Work instruction. Using the records below, quote only the span that opens with the line containing "intros Hm Hf" and closes with the line containing "Lemma calms_random : calms random_block.", exactly and inclusively.

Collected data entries
Lemma ready_calm w w' : ready w → calm w w' → ready w'.
Proof.
  intros [Ok Hc Hm [s Hs] Ht] (S & E & _). destruct S as [G _].
  destruct (good_registered _ _ _ _ G Hs) as (s' & Hs' & _).
  constructor; [apply G| |by rewrite E|by exists s'|by rewrite E].
  by rewrite (ev_connect _ _ (proj2 G)).
Qed.

(** [calms m]: from any ready state, [m] runs and is calm. *)
Definition calms {A} (m : M A) : Prop :=
  ∀ w, ready w → wp m (λ _ w', calm w w') w.

Lemma calms_bind {A B} (m : M A) (f : A → M B) :
  calms m → (∀ a, calms (f a)) → calms (bind m f).
Proof.
  intros Hm Hf w R. rewrite wp_bind. eapply wp_mono; [by apply Hm|]. intros a w1 C1. simpl.
  eapply wp_mono; [apply Hf; by eapply ready_calm|]. intros b w2 C2. exact (calm_trans _ _ _ C1 C2).
Qed.

Lemma calms_ret {A} (a : A) : calms (ret a).
Proof. intros w R. wps. apply calm_refl, R. Qed.
Lemma calms_gets {A} (f : world → A) : calms (gets f).
Proof. intros w R. wps. apply calm_refl, R. Qed.
Lemma calms_oracle : calms oracle.
Proof. intros w R. wps. apply calm_tick, R. Qed.
Lemma calms_random : calms random_block.
Proof. intros w R. unfold wp, random_block. apply calm_tick, R. Qed.
Lemma calms_now : calms now.
Proof. intros w R. unfold wp, now. apply calm_tick, R. Qed.
Lemma calms_hour : calms hour.
Proof. intros w R. unfold wp, hour. apply calm_tick, R. Qed.
Lemma calms_upd_ctl f : calms (upd_ctl f).
Proof. intros w R. unfold upd_ctl. wps. apply calm_ctl, R. Qed.

Lemma calms_get_ctl : calms get_ctl.
Proof. apply calms_gets. Qed.
Lemma calms_user_of : calms user_of.
Proof. apply calms_gets. Qed.

(** Every configuration read under a ready state has multiplexing on. *)
Lemma calms_tcp_mux {A} (f : Z → M A) :
  (∀ mux, (mux =? 0) = false → calms (f mux)) → calms (bind tcp_mux f).
Proof.
  intros Hf w R. unfold tcp_mux. wps. apply Hf; [|done]. apply Z.eqb_neq, R.
Qed.

#[local] Hint Resolve calms_ret calms_gets calms_oracle calms_random calms_now calms_hour calms_upd_ctl
  calms_get_ctl calms_user_of : calms.

(** Follows the structure of a handler; every branch has to be calm. *)
Ltac calm_step :=
  first [ solve [eauto with calms]
        | progress cbv zeta
        | match goal with
          | |- calms (bind tcp_mux _) => apply calms_tcp_mux; intros ? ->; cbn [negb]; cbv iota
          | |- calms (bind _ _) => apply calms_bind; [|intros]
          | |- calms (if ?b then _ else _) => destruct b
          | |- calms (match ?x with _ => _ end) => destruct x
          | |- calms (let '(_, _) := ?x in _) => destruct x
          end ].
Ltac calm_auto := repeat calm_step.

(** ** Sending *)

Lemma to_send_range n win : 0 ≤ win → 0 ≤ to_send n win ≤ win.
Proof.
  intros Hw. unfold to_send, DEFAULT_MAX_FRAME_SIZE.
  assert (0 ≤ u32 n) by (unfold u32; apply Z.mod_pos_bound; lia). repeat case_match; b2p; lia.
Qed.

(** A write of any length; what it does to the stream is in [tmux_stream_write_spec]. *)
Lemma wp_tmux_write_stays bev src q s w :
  mux_ok w → registered w q s → bev_live w bev → wp (tmux_stream_write bev src q) (λ _ w', stays w w') w.
Proof.
  intros Ok Hreg L. pose proof Hreg as [_ E].
  destruct (registered_main_or_client _ _ _ Ok Hreg) as [Hr _].
  destruct (registered_stream_ok _ _ _ Ok Hreg) as [Hr0 [Hw0 Hw1]].
  unfold tmux_stream_write. wp_st E. repeat (case_if; wps; [done|]).
  eapply wp_mono; [by apply wp_get_send_flags|]. intros f w1 (-> & S1 & E1 & _). wps.
  destruct (match bev with Some b => _ | None => _ end) as [b|] eqn:Eb; wps; [|done].
  assert (is_Some (w_bevs w1 !! b)) as Hb.
  { eapply stays_bev_live; [exact S1|]. destruct bev as [b'|]; [apply L; congruence|].
    apply (ok_connect _ Ok). rewrite <- Eb. symmetry. apply S1. }
  destruct (to_send_range (zlen src) (s_send_window s) Hw0). case_if; wps; [done|].
  eapply wp_mono; [by apply wp_output_add|]. intros rc w2 Hrc.
  assert (stays w1 w2 ∧ lookup_stream w2 q = lookup_stream w1 q) as [S2 E2]
    by (destruct Hrc as [(_ & S & Hl & _)|(_ & S & Hl & _)]; split; eauto).
  case_if; wps; [by etransitivity|].
  eapply wp_mono; [apply wp_output_add; by eapply stays_bev_live|]. intros rc' w3 Hrc'.
  assert (stays w2 w3 ∧ lookup_stream w3 q = lookup_stream w2 q) as [S3 E3]
    by (destruct Hrc' as [(_ & S & Hl & _)|(_ & S & Hl & _)]; split; eauto).
  assert (stays w w3) as S13 by (etransitivity; [exact S1|]; by etransitivity).
  case_if; wps; [done|]. rewrite E2, E1 in E3. wp_ust E3. etransitivity; [exact S13|].
  eapply stays_with_stream; [done|exact E3|done|]. unfold stream_ok. cbn.
  rewrite u32_small; [lia|]. unfold MAX_YAMUX_WINDOW_SIZE in Hw1. lia.
Qed.

Lemma calms_write_message d : calms (write_message main d (Some r)).
Proof.
  unfold write_message. calm_auto. intros w R. destruct (rd_ref _ R) as [s Hs].
  eapply wp_mono; [apply (wp_tmux_write_stays _ _ _ s); [apply R|done|]|].
  - intros b [= <-]. by apply (ok_connect _ (rd_ok _ R)), R.
  - intros u w' S. apply calm_stays; [apply R|done].
Qed.
#[local] Hint Resolve calms_write_message : calms.

Lemma calms_out_bev {A} (o : option positive) (f : option positive → M A) :
  o = None ∨ o = Some main → calms (f (Some main)) → calms (bind (out_bev o) f).
Proof.
  intros Ho Hf w R. unfold out_bev. wps. rewrite (rd_connect _ R).
  destruct Ho as [->| ->]; by apply Hf.
Qed.

Lemma calms_send_msg o t msg :
  o = None ∨ o = Some main → calms (send_msg_frp_server o t msg (Some r)).
Proof. intros Ho. apply calms_out_bev; [done|]. calm_auto. Qed.

Lemma calms_send_enc_msg o t msg :
  o = None ∨ o = Some main → calms (send_enc_msg_frp_server o t msg (Some r)).
Proof.
  intros Ho. apply calms_out_bev; [done|].
  assert (calms (initialize_encoder main (Some r))) by (unfold initialize_encoder, make_encoder; calm_auto).
  unfold prepare_encrypted_message. calm_auto.
Qed.

Lemma calms_print_json j : calms (print_json j).
Proof. unfold print_json. calm_auto. Qed.
#[local] Hint Resolve calms_print_json : calms.

Lemma calms_new_work_connection : calms (new_work_connection (Some main) (Some r)).
Proof.
  assert (∀ t msg, calms (send_msg_frp_server (Some main) t msg (Some r))) by eauto using calms_send_msg.
  unfold new_work_connection, new_work_conn_marshal. calm_auto.
Qed.

(** ** Reading the server's messages *)

Lemma calms_get_ex j key : calms (get_ex j key).
Proof. unfold get_ex. calm_auto. Qed.
Lemma calms_get_string o : calms (get_string o).
Proof. unfold get_string. calm_auto. Qed.
Lemma calms_strdup s : calms (strdup (Some s)).
Proof. unfold strdup. calm_auto. Qed.
Lemma calms_json_parse t : calms (json_tokener_parse t).
Proof. unfold json_tokener_parse. calm_auto. Qed.
#[local] Hint Resolve calms_get_ex calms_get_string calms_strdup calms_json_parse : calms.

Lemma calms_optional_field j key : calms (optional_field j key).
Proof. unfold optional_field. calm_auto. Qed.
#[local] Hint Resolve calms_optional_field : calms.

Lemma calms_handle_enc_msg d : calms (handle_enc_msg d).
Proof. unfold handle_enc_msg, get_ctl. calm_auto. Qed.

Lemma calms_start_work_resp text : calms (start_work_conn_resp_unmarshal text).
Proof. unfold start_work_conn_resp_unmarshal, open_message, user_of. calm_auto. Qed.

End Calm.
(** What a line holds; [moved] is [start > line]. *)
Definition ini_content (moved : bool) (start : bytes) (st : ini_state) : ini_state :=
  match start with
  | [] => st
  | c :: rest =>
      if (c =? 59) || (c =? 35) then st
      else if negb (zlen (i_prev_name st) =? 0) && moved then ini_call (i_prev_name st) start st
      else if c =? 91 then
        match find_chars_or_comment rest [93] with
        | (name, 93 :: _) => mkIni (strncpy0 name MAX_SECTION) [] (i_lineno st) (i_error st) (i_user st)
        | _ => ini_fail st
        end
      else
        match find_chars_or_comment start [61; 58] with
        | (name, e :: value) =>
            if (e =? 61) || (e =? 58) then
              let name := rstrip name in
              let '(value, _) := find_chars_or_comment value [] in
              let value := rstrip (lskip value) in
              ini_call name value
                (mkIni (i_section st) (strncpy0 name MAX_NAME) (i_lineno st) (i_error st) (i_user st))
            else ini_fail st
        | (_, []) => ini_fail st
        end
  end.

(** The next line number. *)
Definition ini_next (st : ini_state) : ini_state :=
  mkIni (i_section st) (i_prev_name st) (i_lineno st + 1) (i_error st) (i_user st).

Definition ini_line (line : bytes) (st : ini_state) : ini_state :=
  let st := ini_next st in
  let bom := (i_lineno st =? 1) && has_bom line in
  let stripped := rstrip (if bom then zdrop 3 line else line) in
  let start := lskip stripped in
  ini_content (bom || (zlen start <? zlen stripped)) start st.
(** ** INI *)

Definition common_strings : list (string * conf_str) :=
  [("server_addr", server_addr); ("token", auth_token); ("protocol", protocol); ("wire_protocol", wire_protocol);
   ("tls_cert_file", tls_cert_file); ("tls_key_file", tls_key_file); ("tls_trusted_ca_file", tls_trusted_ca_file);
   ("tls_server_name", tls_server_name); ("user", user); ("auth_method", auth_method);
   ("oidc_client_id", oidc_client_id); ("oidc_client_secret", oidc_client_secret); ("oidc_audience", oidc_audience);
   ("oidc_scope", oidc_scope); ("oidc_token_endpoint_url", oidc_token_endpoint_url);
   ("oidc_trusted_ca_file", oidc_trusted_ca_file); ("oidc_proxy_url", oidc_proxy_url)]%string.
Definition common_ints : list (string * conf_int) :=
  [("server_port", server_port); ("heartbeat_interval", heartbeat_interval); ("heartbeat_timeout", heartbeat_timeout);
   ("quic_bind_port", quic_bind_port)]%string.
Definition common_flags : list (string * conf_int) :=
  [("tcp_mux", tcp_mux); ("tls_enable", tls_enable); ("oidc_insecure_skip_verify", oidc_insecure_skip_verify)]%string.

(** One option; an unknown one is only logged. *)
Definition set_common (name value : string) (c : common_conf) : common_conf :=
  match assoc name common_strings, assoc name common_ints, assoc name common_flags with
  | Some f, _, _ => set_c_str f value c
  | _, Some f, _ => set_c_int f (atoi value) c
  | _, _, Some f => set_c_int f (flag_value value) c
  | None, None, None => c
  end.

Definition common_handler (section name value : string) (s : config_state) : bool * config_state :=
  match c_conf s with
  | Some c => if bool_decide (section = "common"%string) then (true, mkCfg (Some (set_common name value c)) (all_ps s)) else (true, s)
  | None => (true, s)
  end.

Definition proxy_strings : list (string * ps_str) :=
  [("local_ip", local_ip); ("bind_addr", bind_addr); ("http_user", http_user); ("http_pwd", http_pwd);
   ("request_headers", request_headers); ("response_headers", response_headers); ("subdomain", subdomain);
   ("custom_domains", custom_domains); ("locations", locations); ("host_header_rewrite", host_header_rewrite);
   ("group", group); ("group_key", group_key); ("plugin", plugin); ("plugin_user", plugin_user);
   ("plugin_pwd", plugin_pwd); ("plugin_unix_path", plugin_unix_path); ("root_dir", s_root_dir);
   ("multiplexer", multiplexer); ("route_by_http_user", route_by_http_user); ("sk", sk); ("allow_users", allow_users);
   ("health_check_type", health_check_type); ("health_check_url", health_check_url)]%string.
Definition proxy_ints : list (string * ps_int) :=
  [("local_port", local_port); ("remote_port", remote_port); ("health_check_interval", health_check_interval);
   ("health_check_timeout", health_check_timeout); ("health_check_max_failed", health_check_max_failed)]%string.
Definition proxy_flags : list (string * ps_int) :=
  [("use_encryption", use_encryption); ("use_compression", use_compression)]%string.
Definition proxy_hours : list (string * ps_int) := [("start_time", start_time); ("end_time", end_time)]%string.

(** One option of a service; [None] is a value that is refused. *)
Definition set_proxy (name value : string) (p : service) : option service :=
  if bool_decide (name = "type"%string) then
    if get_valid_type (Some value) then Some (set_p_str proxy_type value p) else None
  else if bool_decide (name = "service_type"%string) then Some (set_service_type (convert_service_type value) p)
  else
    match assoc name proxy_strings, assoc name proxy_ints, assoc name proxy_flags, assoc name proxy_hours with
    | Some f, _, _, _ => Some (set_p_str f value p)
    | _, Some f, _, _ => Some (set_p_int f (atoi value) p)
    | _, _, Some f, _ => Some (set_p_int f (flag_value value) p)
    | _, _, _, Some f => if (atoi value <? 0) || (23 <? atoi value) then None else Some (set_p_int f (atoi value) p)
    | None, None, None, None => Some p
    end.

Definition DEFAULT_SOCKS5_PORT : Z := 1980.
Definition default_socks5_port (p : service) : service :=
  if type_is p "socks5" && (p_int p remote_port =? 0) then set_p_int remote_port DEFAULT_SOCKS5_PORT p else p.

(** The name in a section's title; [None] for an empty name. *)
Definition section_name (sect : string) : option string :=
  if starts_with (str_bytes "proxy:") (str_bytes sect) then
    match bytes_string (zdrop 6 (str_bytes sect)) with EmptyString => None | n => Some n end
  else Some sect.

Definition proxy_service_handler (sect nm value : string) (s : config_state) : bool * config_state :=
  if bool_decide (sect = "common"%string) then (true, s)
  else if contains (str_bytes "visitor") (str_bytes sect) then (true, s)
  else
    match section_name sect with
    | None => (false, s)
    | Some name =>
        let s := get_or_create_proxy_service name s in
        match get_proxy_service name s ≫= set_proxy nm value with
        | None => (false, s)
        | Some p => (true, upd_ps name (λ _, default_socks5_port p) s)
        end
    end.

(** A handler on the bytes the parser has. *)
Definition on_text (h : string → string → string → config_state → bool * config_state)
    (s n v : bytes) (c : config_state) : bool * config_state :=
  h (bytes_string s) (bytes_string n) (bytes_string v) c.

(** ** TOML *)

(** [seek] and [get] are [toml_seek] and [toml_get] of the library; the state
    has the static buffer of [xfrpc_toml_get]. *)
Context (seek get : toml → string → toml).

(** The text under a path, if there is some, copied at once. *)
Definition toml_value (sec : toml) (key : string) (buf : bytes) : option (option string * bytes) :=
  '(p, buf) ← xfrpc_toml_get seek sec key buf; Some (option_map (text_of buf) p, buf).

Inductive common_field := CStr (f : conf_str) | CInt (f : conf_int) | CFlag (f : conf_int).
Definition toml_common_fields : list (string * common_field) :=
  [("serverAddr", CStr server_addr); ("serverPort", CInt server_port); ("user", CStr user);
   ("auth.token", CStr auth_token); ("auth.method", CStr auth_method); ("auth.oidc.clientID", CStr oidc_client_id);
   ("auth.oidc.clientSecret", CStr oidc_client_secret); ("auth.oidc.audience", CStr oidc_audience);
   ("auth.oidc.scope", CStr oidc_scope); ("auth.oidc.tokenEndpointURL", CStr oidc_token_endpoint_url);
   ("auth.oidc.trustedCaFile", CStr oidc_trusted_ca_file); ("auth.oidc.proxyURL", CStr oidc_proxy_url);
   ("auth.oidc.insecureSkipVerify", CFlag oidc_insecure_skip_verify); ("transport.protocol", CStr protocol);
   ("transport.wireProtocol", CStr wire_protocol); ("transport.tcpMux", CFlag tcp_mux);
   ("transport.heartbeatInterval", CInt heartbeat_interval); ("transport.heartbeatTimeout", CInt heartbeat_timeout);
   ("transport.tls.enable", CFlag tls_enable); ("transport.tls.certFile", CStr tls_cert_file);
   ("transport.tls.keyFile", CStr tls_key_file); ("transport.tls.trustedCaFile", CStr tls_trusted_ca_file);
   ("transport.tls.serverName", CStr tls_server_name); ("quicBindPort", CInt quic_bind_port)]%string.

Answer space.
  intros Hm Hf w R. rewrite wp_bind. eapply wp_mono; [by apply Hm|]. intros a w1 C1. simpl.
  eapply wp_mono; [apply Hf; by eapply ready_calm|]. intros b w2 C2. exact (calm_trans _ _ _ C1 C2).
Qed.

Lemma calms_ret {A} (a : A) : calms (ret a).
Proof. intros w R. wps. apply calm_refl, R. Qed.
Lemma calms_gets {A} (f : world → A) : calms (gets f).
Proof. intros w R. wps. apply calm_refl, R. Qed.
Lemma calms_oracle : calms oracle.
Proof. intros w R. wps. apply calm_tick, R. Qed.
Lemma calms_random : calms random_block.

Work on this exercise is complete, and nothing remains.